Matthew 9:9-13, 18-26 - Sunday Scripture Reflection
Updated: Jun 12
As we gather for the Second Sunday after Pentecost, we hear the calling of Matthew (also known as Levi, the tax collector) to join Jesus' group of disciples, followed by two stories of miraculous healing by Jesus. The focus of our Scripture reflection will be the healing stories of Jesus, as we consider God's compassionate love and healing of the broken-hearted and sick through the ministry of Jesus. We will examine the societal norms that would have told Jesus that his attention was being spent on people "outside the circle of concern," yet Jesus' actions proved God's attention is expansive and inclusive. How can we broaden our own practices of compassion and mercy toward others, as Jesus teaches in this lesson?
Our Scripture passage is found in the Gospel according to Matthew. You may find the Scripture lesson by selecting the following link: (Matthew 9:9-13, 18-26).
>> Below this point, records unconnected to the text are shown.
(** The body of the loop of [Load]. *)
Definition Load_step (loc : Location) (i : Index T) : res (Index T) :=
  if loc_Len loc =? 0 then '(_, i) ← Delete (loc_Key loc) i; Ok i
  else Ok (Set_ loc i).

(** Every turn reads a record; the fuel bounds their number. *)
Fixpoint Load_loop (fuel : nat) (i : Index T) : M Reader (Index T) :=
  match fuel with
  | O => lift NoFuel
  | S fuel =>
      next ← RNext;
      match next with
      | None => mret i
      | Some loc => i ← lift (Load_step loc i); Load_loop fuel i
      end
  end.

(** The index and the error of the reader are returned together; no caller
    looks at the index when there is an error. *)
Definition Load {St} (p : path) : M St (Index T) :=
  data ← OpenCreate p;
  '(i, rdr) ← with_local (NewReader data) (Load_loop (S (length data)) empty_Index);
  match RErr rdr with
  | None => mret i
  | Some e => fail e
  end.
End load.

Definition ReadTrailer {St} (p : path) : M St Trailer :=
  data ← OpenRead p;
  sys "stat" ;;
  if Z.of_nat (length data) <? LocationSize then mret (mkTrailer 0)
  else
    sys "seek" ;;
    r ← attempt (sys "read");
    match r with
    | inl _ => mret (mkTrailer 0)
    | inr _ => mret (mkTrailer (be_decode (drop (length data - Z.to_nat IdxTrailerSize) data)))
    end.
For continuing study, reflect on these questions (found in the study guide below):
Read the assigned Scripture lesson for the week, and reflect on any words or phrases that might have caught your attention.
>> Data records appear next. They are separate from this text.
(** A consumer with an index of its own, or without numbered arrays. *)
Lemma unshared_unnumbered b : map_Forall (λ _ idx, unnumbered (bi_Mem idx)) (b_indexes b) → unshared b.
Proof. intros Hu f g i j _ Hi _. by apply unnumbered_disjoint, (Hu f). Qed.

Lemma unshared_remove f b : unshared b → unshared (set_indexes (delete f (b_indexes b)) b).
Proof.
  intros Hb g1 g2 i j Hne. cbn. intros [_ Hi]%lookup_delete_Some [_ Hj]%lookup_delete_Some. by eapply (Hb g1 g2).
Qed.

(** A copy of an index without room shares nothing that is written to. *)
Lemma unshared_fork b src dst idx w :
  unshared b → b_indexes b !! src = Some idx → full (bi_Mem idx) →
  unshared (set_indexes (<[dst := mkBucketIndex w (Copy (bi_Mem idx))]> (b_indexes b)) b).
Proof.
  intros Hb Hidx Hfull.
  assert (∀ g j, b_indexes b !! g = Some j → disjoint_arrays (Copy (bi_Mem idx)) (bi_Mem j)) as Hcopy.
  { intros g j Hj. destruct (decide (src = g)) as [<-|Hne].
    - assert (j = idx) as -> by congruence. exact (full_disjoint _ Hfull).
    - exact (Hb src g idx j Hne Hidx Hj). }
  intros g1 g2 i j Hne. cbn. intros [[<- <-]|[Hg1 Hi]]%lookup_insert_Some [[<- <-]|[Hg2 Hj]]%lookup_insert_Some.
  - done.
  - by apply (Hcopy g2).
  - by apply disjoint_arrays_sym, (Hcopy g1).
  - by apply (Hb g1 g2).
Qed.

Lemma bucket_Set_own loc b f idx :
  unshared b → b_indexes b !! f = Some idx →
  bucket_Set f loc b = set_indexes (<[f := set_Mem (Set_ loc (bi_Mem idx)) idx]> (b_indexes b)) b.
Proof.
  intros Hb Hidx. unfold bucket_Set. rewrite Hidx. destruct (Set_write loc (bi_Mem idx)) as [w|] eqn:Hw; [|done].
  f_equal. apply map_eq. intros g. destruct (decide (f = g)) as [<-|Hne]; [by rewrite !lookup_insert_eq|].
  rewrite !lookup_insert_ne, lookup_fmap by done. destruct (b_indexes b !! g) as [[w2 j]|] eqn:Hg; [|done].
  cbn. unfold set_Mem. cbn. do 2 f_equal. eapply overwrite_disjoint; [done|]. by eapply (Hb f g idx (mkBucketIndex w2 j)).
Qed.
Read the "WHAT..." paragraph in the guide below. Reflect on the author's two statements: "In Matthew, God's power has always been associated with mercy." and "The healings also represent a crossing of social boundaries firmly entrenched within both Roman society and Jewish law." Consider these statements, especially in the context that tax collectors were not considered "nice guys" in first century culture, and yet Jesus calls Matthew to be one of his disciples. What is the significance of this calling?
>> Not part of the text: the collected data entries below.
(* ===== verification/BucketForks.v ===== *)
(** * Consumers of a bucket: lengths, forking *)

From S2P Require Import Prelude BTree Os Item Vlog VlogIter Heap Index IndexFile Options Bucket.
From S2P Require Import BucketPeek BucketShare BucketPop BucketQueue.

Section forks.
Context {T : Type → Type} `{BTreeLaws T} `{Host, Unix}.
Implicit Types (b : bucket T) (idx : bucketIndex T) (q : gmap ForkName Items).

(** ** Lengths *)

(** A name is a consumer on both sides or on neither. *)
Lemma bucket_ok_cases b os q f :
  bucket_ok b os q →
  (∃ idx its, b_indexes b !! f = Some idx ∧ q !! f = Some its ∧ fork_ok os (b_dir b) (b_log b) f idx its) ∨
  (b_indexes b !! f = None ∧ q !! f = None).
Proof. intros [_ _ Hf _]. destruct (Hf f) as [idx its Hfork|]; [left|by right]. by exists idx, its. Qed.

Lemma BLen_queue b os q f : bucket_ok b os q → BLen b f = Z.of_nat (length (default [] (q !! f))).
Proof.
  intros Hok. unfold BLen, idxForFork.
  destruct (bucket_ok_cases b os q f Hok) as [(idx & its & -> & -> & Hfork)|[-> ->]]; [|done].
  rewrite (fork_ok_Len _ _ _ _ _ _ Hfork). destruct Hfork. apply int64_id. unfold is_int64. cbn. lia.
Qed.

Lemma Empty_queue b os q f : bucket_ok b os q → Empty b f = true ↔ default [] (q !! f) = [].
Proof.
  intros Hok. unfold Empty, idxForFork.
  destruct (bucket_ok_cases b os q f Hok) as [(idx & its & -> & -> & Hfork)|[-> ->]]; [|done].
  rewrite (fork_ok_Len _ _ _ _ _ _ Hfork), Z.eqb_eq. cbn. destruct its; cbn; [done|]. split; [lia|done].
Qed.

Lemma AllEmpty_queue b os q :
  bucket_ok b os q → AllEmpty b = true ↔ ∀ f its, q !! f = Some its → its = [].
Proof.
  intros Hok. unfold AllEmpty. rewrite forallb_forall. split.
  - intros Hall f its Hq. destruct (bucket_ok_lookup _ _ _ _ _ Hok Hq) as (idx & Hidx & Hfork).
    specialize (Hall (f, idx)). rewrite <- list_elem_of_In, elem_of_map_to_list in Hall.
    specialize (Hall Hidx). cbn in Hall. rewrite (fork_ok_Len _ _ _ _ _ _ Hfork) in Hall.
    destruct its; [done|]. cbn [length] in Hall. lia.
  - intros Hall [f idx] Hin%list_elem_of_In%elem_of_map_to_list. cbn.
    destruct (bucket_ok_cases b os q f Hok) as [(idx' & its & Hidx & Hq & Hfork)|[? ?]]; simplify_eq.
    rewrite (fork_ok_Len _ _ _ _ _ _ Hfork), (Hall f its Hq). done.
Qed.

(** [Len], [Empty] and [AllEmpty] tell the truth: the length of a consumer
    is the number of its items (0 if there is no such consumer), it is empty
    when it has none, and all are when no consumer has any. *)
Theorem BLen_Empty_AllEmpty b os q :
  bucket_ok b os q →
  (∀ f, BLen b f = Z.of_nat (length (default [] (q !! f)))) ∧
  (∀ f, Empty b f = true ↔ default [] (q !! f) = []) ∧
  (AllEmpty b = true ↔ ∀ f its, q !! f = Some its → its = []).
Proof.
  intros Hok. split_and!; intros; [by eapply BLen_queue|by eapply Empty_queue|by eapply AllEmpty_queue].
Qed.

(** ** Forking *)

Lemma holds_live l (i : Index T) its :
  readable l → holds l i its → Z.of_nat (length its) < 2 ^ 32 → live_locs (index_locs i).
Proof.
  intros Hl (_ & ps & <- & Hb & Hits) Hlen. apply Forall_fmap, Forall_forall. intros p Hp.
  unfold batches in Hb. rewrite Forall_forall in Hb. destruct (Hb p Hp) as [Hloc _].
  apply (loc_ok_valid l _ p.2); [done..|]. rewrite Hits in Hlen.
  apply list_elem_of_split in Hp as (ps1 & ps2 & ->). rewrite fmap_app, concat_app in Hlen.
  cbn in Hlen. rewrite !length_app in Hlen. lia.
Qed.

(** A fork to a new name: the file of the new consumer holds the locations of
    the source.  The two share the arrays of their lists, which does not matter
    if the lists have no room left. *)
Lemma BFork_new b os q src dst its :
  bucket_ok b os q → q !! src = Some its → q !! dst = None → os_faults os = [] →
  creatable os (idxPath (b_dir b) dst) →
  no_room src b →
  ∃ idx b' os', b_indexes b !! src = Some idx ∧ BFork src dst b os = (Ok tt, b', os') ∧
    bucket_ok b' os' (<[dst := its]> q) ∧ b' = set_indexes (b_indexes b') b ∧
    read_file os' (idxPath (b_dir b) dst) = Some (enc_recs (numbered 0 (index_locs (bi_Mem idx)))) ∧
    only_files (eq (idxPath (b_dir b) dst)) os os' ∧ os_faults os' = [].
Proof.
  intros Hok Hsrc Hdst Hno Hcr Hfull. pose proof (bo_log _ _ _ Hok) as [Hl _ _].
  destruct (bucket_ok_lookup _ _ _ _ _ Hok Hsrc) as (idx & Hidx & Hfork). pose proof Hfork as [Hh Hst Hpath Hlen].
  assert (b_indexes b !! dst = None) as Hnone.
  { destruct (bucket_ok_cases b os q dst Hok) as [(? & ? & _ & ? & _)|[? _]]; congruence. }
  destruct (WriteIndex_persisted b (bi_Mem idx) (idxPath (b_dir b) dst) os)
    as (os' & Heq & Hper & Hof & Hno' & Hfile); [by destruct Hst|by eapply holds_live|done|done|].
  pose proof (no_room_full _ _ _ Hfull Hidx) as Hroom.
  unfold BFork, idxForFork. run. rewrite Hidx, Hnone, Heq. unfold NewWriter. run.
  rewrite (OpenCreate_existing _ _ _ _ Hno' Hfile). cbn. unfold fork_index. rewrite number_full by done.
  assert (<[src := set_Mem (bi_Mem idx) idx]> (b_indexes b) = b_indexes b) as -> by (destruct idx; by apply insert_id).
  eexists idx, _, os'. split; [done|]. split; [done|].
  split; [|by split_and!]. destruct Hok as [Hlog Hlp Hforks Hun]. split; cbn; [|done| |by eapply unshared_fork].
  - eapply wf_log_frame; [exact Hof| |done]. rewrite Hlp. apply not_eq_sym, idxPath_not_log.
  - intros g. destruct (decide (dst = g)) as [<-|Hne].
    + rewrite !lookup_insert_eq. constructor. destruct Hst as [Hwf _ _]. destruct idx as [w i].
      by destruct i; split.
    + rewrite !lookup_insert_ne by done. destruct (Hforks g) as [idx2 its2 Hg|]; constructor.
      destruct Hg. split; try done. eapply stored_frame; [exact Hof| |done].
      rewrite fk_path. intros Heq'. by apply idxPath_inj in Heq'.
Qed.

(** [Fork] to a new name gives the new consumer the items that the source
    has at that time, in memory and in a file of its own, and leaves all other
    consumers alone; forking to a consumer that exists does nothing, and
    forking from one that does not exist is an error.  The lists of the source
    in memory must have no room left: the new consumer uses their arrays. *)
Theorem BFork_queue b os q src dst :
  bucket_ok b os q → os_faults os = [] →
  (q !! dst = None → creatable os (idxPath (b_dir b) dst)) →
  (q !! dst = None → no_room src b) →
  ∃ b' os', BFork src dst b os =
      (match q !! src with Some _ => Ok tt | None => Err ENoSuchFork end, b', os') ∧
    bucket_ok b' os' (match q !! src, q !! dst with
                      | Some its, None => <[dst := its]> q
                      | _, _ => q
                      end).
Proof.
  intros Hok Hno Hcr Hfull.
  destruct (bucket_ok_cases b os q src Hok) as [(idx & its & Hidx & Hsrc & _)|[Hnone Hsrc]]; rewrite Hsrc.
  - destruct (bucket_ok_cases b os q dst Hok) as [(idx' & its' & Hidx' & Hdst & _)|[_ Hdst]]; rewrite Hdst.
    + exists b, os. unfold BFork, idxForFork. run. by rewrite Hidx, Hidx'.
    + destruct (BFork_new b os q src dst its Hok Hsrc Hdst Hno (Hcr Hdst) (Hfull Hdst)) as (? & b' & os' & _ & ? & ? & _).
      by exists b', os'.
  - exists b, os. unfold BFork, idxForFork. run. by rewrite Hnone.
Qed.
End forks.

(** ** Witnesses *)

#[local] Existing Instance Host_tiny.

Lemma BLen_Empty_AllEmpty_witness :
  (∀ f, BLen ex_bucket f = Z.of_nat (length (default [] (ex_queue !! f)))) ∧
  (∀ f, Empty ex_bucket f = true ↔ default [] (ex_queue !! f) = []) ∧
  (AllEmpty ex_bucket = true ↔ ∀ f its, ex_queue !! f = Some its → its = []).
Proof. exact (BLen_Empty_AllEmpty ex_bucket ex_queue_os ex_queue ex_bucket_ok). Defined.

Lemma BFork_queue_witness :
  ∃ b' os', @BFork _ _ Unix_plain "" "fork" ex_bucket ex_queue_os =
      (match ex_queue !! "" with Some _ => Ok tt | None => Err ENoSuchFork end, b', os') ∧
    bucket_ok b' os' (match ex_queue !! "", ex_queue !! "fork" with
                      | Some its, None => <["fork" := its]> ex_queue
                      | _, _ => ex_queue
                      end).
Proof.
  apply (@BFork_queue _ _ _ Host_tiny Unix_plain ex_bucket ex_queue_os ex_queue "" "fork");
    [apply ex_bucket_ok|reflexivity|intros _; split; vm_compute; reflexivity|].
  intros _. apply (bool_decide_unpack _). by vm_compute.
Defined.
Read the "WHERE..." paragraph below and reflect and respond to the author's statement, "We are all sinners, but the sinner who understands her need is different from the sinner who claims to need no assistance." How do you think pride and humility might be part of the author's idea of "needing assistance" and "claiming to not need any help?"
Read the "SO WHAT..." paragraph below and reflect on the idea of reaching out to "Jesus, who always has a compassionate heart." Do you feel that Jesus is always available to you, in your life?